Sea of Okhotsk, Russia
An 8.3 magnitude earthquake that struck off the coast of Russia has seismologists reeling, struggling to understand how it happened. Thorne Lay, professor of Earth and planetary sciences at the University of California Santa Cruz, explained the conundrum. “It’s a mystery how these earthquakes happen. How can rock slide against rock so fast while squeezed by the pressure from 610 kilometers of overlying rock?” Though deep earthquakes such as this one are usually not harmful, scientists will continue to puzzle toward an explanation.
Every winter as the cold season rolls in, doctors struggle to distinguish viral infections from bacterial infections. Often times patients receive antibiotics to combat their colds, even if the type of infection is uncertain. Duke University researchers are working to develop a blood test to better diagnose respiratory illnesses as either viral or bacterial. In turn, the new test will hopefully reduce the dangerous overuse of antibiotics and aid doctors in making a speedy and accurate diagnosis.
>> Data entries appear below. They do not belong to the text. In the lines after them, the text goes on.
(** [serving l w st]: in the world [w] the connections [l] reach one server that
    stores [st].  During a call the server may execute commands of any
    connection.  It delivers a reply only after it has executed the command;
    how often a reader has to read before a reply is complete is open. *)
Class ConcurrentRedis (H : Hiredis) : Type := {
  serving : service -> world -> store -> Prop;
  serving_ready : forall l w st i c f, serving l w st -> l !! i = Some (c, f) -> no_interrupt c /\ err c = 0;
  serving_obuf : forall l w st i c f o, serving l w st -> l !! i = Some (c, f) ->
    serving (<[i := (set_obuf o c, f)]> l) w st;
  serving_send : forall l w st i c buf data n e w', serving l w st -> l !! i = Some (c, Receiving buf) ->
    data <> [] -> send (fd c) data w = (n, e, w') ->
    0 < n <= Z.of_nat (length data) /\
    let l1 := <[i := (c, Receiving (buf ++ take (Z.to_nat n) data))]> l in
    (described l1 st -> exists l' st', rtc executes (l1, st) (l', st') /\ serving l' w' st');
  serving_read : forall l w st i c f e c' w', serving l w st -> l !! i = Some (c, f) ->
    (exists cmd, args_ok cmd /\ f = Receiving (resp_encode cmd)) \/ (exists sp, f = Executed sp) ->
    described l st -> redisBufferRead c w = (e, c', w') ->
    e <> REDIS_ERR /\ exists l' st', rtc executes (<[i := (c', f)]> l, st) (l', st') /\
      (serving l' w' st' \/
       exists sp, l' !! i = Some (c', Executed sp) /\ serving (<[i := (c', Delivered sp)]> l') w' st');
  serving_parse : forall l w st i c f e aux c' w', serving l w st -> l !! i = Some (c, f) ->
    redisGetReplyFromReader c w = (e, aux, c', w') ->
    e <> REDIS_ERR /\
    match aux with
    | None => serving (<[i := (c', f)]> l) w' st /\ forall sp, f <> Delivered sp
    | Some r => exists sp, f = Delivered sp /\ matches sp r /\ serving (<[i := (c', Receiving [])]> l) w' st
    end;
  serving_free : forall l w st r, serving l w st -> serving l (freeReplyObject r w) st
}.

(** ** Threads on the server *)

Section Threads.
Context {HR : Hiredis}.

(** The schedule: the thread whose turn it is. *)
Fixpoint run (sched : list nat) (ts : list thread) (w : world) : outcome (list thread * world) :=
  match sched with
  | [] => Ok (ts, w)
  | i :: sched' =>
      match ts !! i with
      | None => run sched' ts w
      | Some th => '(th, w) ← turn th w; run sched' (<[i := th]> ts) w
      end
  end.

(** Executed commands, each with its thread and the reply it is owed. *)
Abbreviation history := (list (nat * list bytes * reply_spec)).

Definition by_thread {A} (i : nat) (o : list (nat * A)) : list A := map snd (filter (fun e => fst e = i) o).
Definition commands (o : history) : list (nat * list bytes) := map fst o.
Definition mine (i : nat) (o : history) : history := filter (fun e => fst (fst e) = i) o.

(** The commands of the threads, each thread's in its own order. *)
Definition interleaving (progs : list (list (list bytes))) (o : list (nat * list bytes)) : Prop :=
  Forall (fun e => (fst e < length progs)%nat) o /\
  forall i prog, progs !! i = Some prog -> by_thread i o `prefix_of` prog.

(** The replies a thread has seen. *)
Definition got (th : thread) : list redisReply :=
  replies th ++ match at_ th with Holding r => [r] | _ => [] end.

(** [o] explains what the threads have seen: executed one at a time and in
    this order from the stored data [st], the commands leave [st'], and the
    replies are those each thread has got, except that one more command of a
    thread in the middle of a call may have been executed.  No thread has
    failed. *)
Record explains (progs : list (list (list bytes))) (st : store) (o : history) (ts : list thread) (st' : store) : Prop := {
  ex_order : interleaving progs (commands o);
  ex_effects : effects (map snd (commands o)) st = Some (map snd o, st');
  ex_replies : forall i th, ts !! i = Some th -> exists sps more,
    map snd (mine i o) = sps ++ more /\ Forall2 matches sps (got th) /\ (length more <= 1)%nat /\
    (at_ th = Idle -> more = []);
  ex_todo : forall i th prog, ts !! i = Some th -> progs !! i = Some prog -> at_ th = Idle ->
    by_thread i (commands o) ++ todo th = prog;
  ex_alive : Forall (fun th => forall e, at_ th <> Failed e) ts
}.

(** *** The invariant of one thread *)

Definition owed (f : inflight) : list reply_spec :=
  match f with Receiving _ => [] | Executed sp | Delivered sp => [sp] end.

(** The commands of the thread that have not been executed. *)
Definition remaining (th : thread) (f : inflight) : list (list bytes) :=
  match at_ th, owed f with
  | Holding _, _ | _, _ :: _ => tail (todo th)
  | _, [] => todo th
  end.

(** The server has all of the command, or has executed it. *)
Definition underway (cmd : list bytes) (f : inflight) : Prop :=
  f = Receiving (resp_encode cmd) \/ exists sp, f = Executed sp.

Definition phase_ok (th : thread) (f : inflight) : Prop :=
  match at_ th with
  | Idle => f = Receiving []
  | Writing len_at blk => exists cmd rest pre k, todo th = cmd :: rest /\ len_at = Z.of_nat (length pre) /\
      0 <= k <= Z.of_nat (length (resp_encode cmd)) /\
      sending blk pre (resp_encode cmd) (Z.of_nat (length (resp_encode cmd)) - k) /\
      obuf (conn th) = len_at + 4 + k /\
      (f = Receiving (take (Z.to_nat k) (resp_encode cmd)) \/
       k = Z.of_nat (length (resp_encode cmd)) /\ exists sp, f = Executed sp)
  | Reading => exists cmd rest, todo th = cmd :: rest /\ underway cmd f
  | Parsing => exists cmd rest, todo th = cmd :: rest /\ (underway cmd f \/ exists sp, f = Delivered sp)
  | Holding _ => f = Receiving [] /\ todo th <> []
  | Failed _ => False
  end.

Record thread_ok (i : nat) (prog : list (list bytes)) (o : history) (th : thread) (f : inflight) : Prop := {
  to_prog : map snd (commands (mine i o)) ++ remaining th f = prog;
  to_replies : exists sps, map snd (mine i o) = sps ++ owed f /\ Forall2 matches sps (got th);
  to_args : Forall args_ok (todo th);
  to_phase : phase_ok th f
}.

(** *** Executing a command *)

Lemma Receiving_inj a b : Receiving a = Receiving b -> a = b.
Proof. by intros [=]. Qed.

(** No command is the beginning of another. *)
Lemma resp_prefix cmd cmd' rest : args_ok cmd -> args_ok cmd' ->
  resp_encode cmd' ++ rest = resp_encode cmd -> cmd' = cmd /\ rest = [].
Proof.
  intros Hok Hok' E.
  assert (D : forall c r, args_ok c -> resp_decode (resp_encode c ++ r) = Some (c, r)).
  { intros c r Hc. apply resp_decode_encode; [destruct Hc; lia|].
    apply Forall_forall. intros a Ha. pose proof (args_ok_arg c a Hc ltac:(by apply list_elem_of_In)). lia. }
  pose proof (D cmd' rest Hok') as D1. rewrite E in D1. rewrite <- (app_nil_r (resp_encode cmd)) in D1.
  rewrite (D cmd [] Hok) in D1. by injection D1 as -> ->.
Qed.

Lemma resp_encode_nonempty cmd : resp_encode cmd <> [].
Proof. unfold resp_encode, resp_head. done. Qed.

Lemma mine_app i o o' : mine i (o ++ o') = mine i o ++ mine i o'.
Proof. apply filter_app. Qed.

Lemma mine_self i cmd sp : mine i [(i, cmd, sp)] = [(i, cmd, sp)].
Proof. unfold mine. rewrite filter_cons_True by done. done. Qed.

Lemma mine_other i j cmd sp : i <> j -> mine i [(j, cmd, sp)] = [].
Proof. intros Hij. unfold mine. by rewrite filter_cons_False by (cbn; congruence). Qed.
Washington, District of Columbia
Smithsonian researchers recently discovered that e-readers might greatly impact the dyslexic population’s ability to read. Some people with dyslexia are able to read more quickly and easily and with higher comprehension on e-readers when the devices are set to display a minimum amount of words per line. This research proves to be revolutionary for those diagnosed with dyslexia, suggesting that this reading method may be a solution, or at the least an educational resource, for the dyslexic population.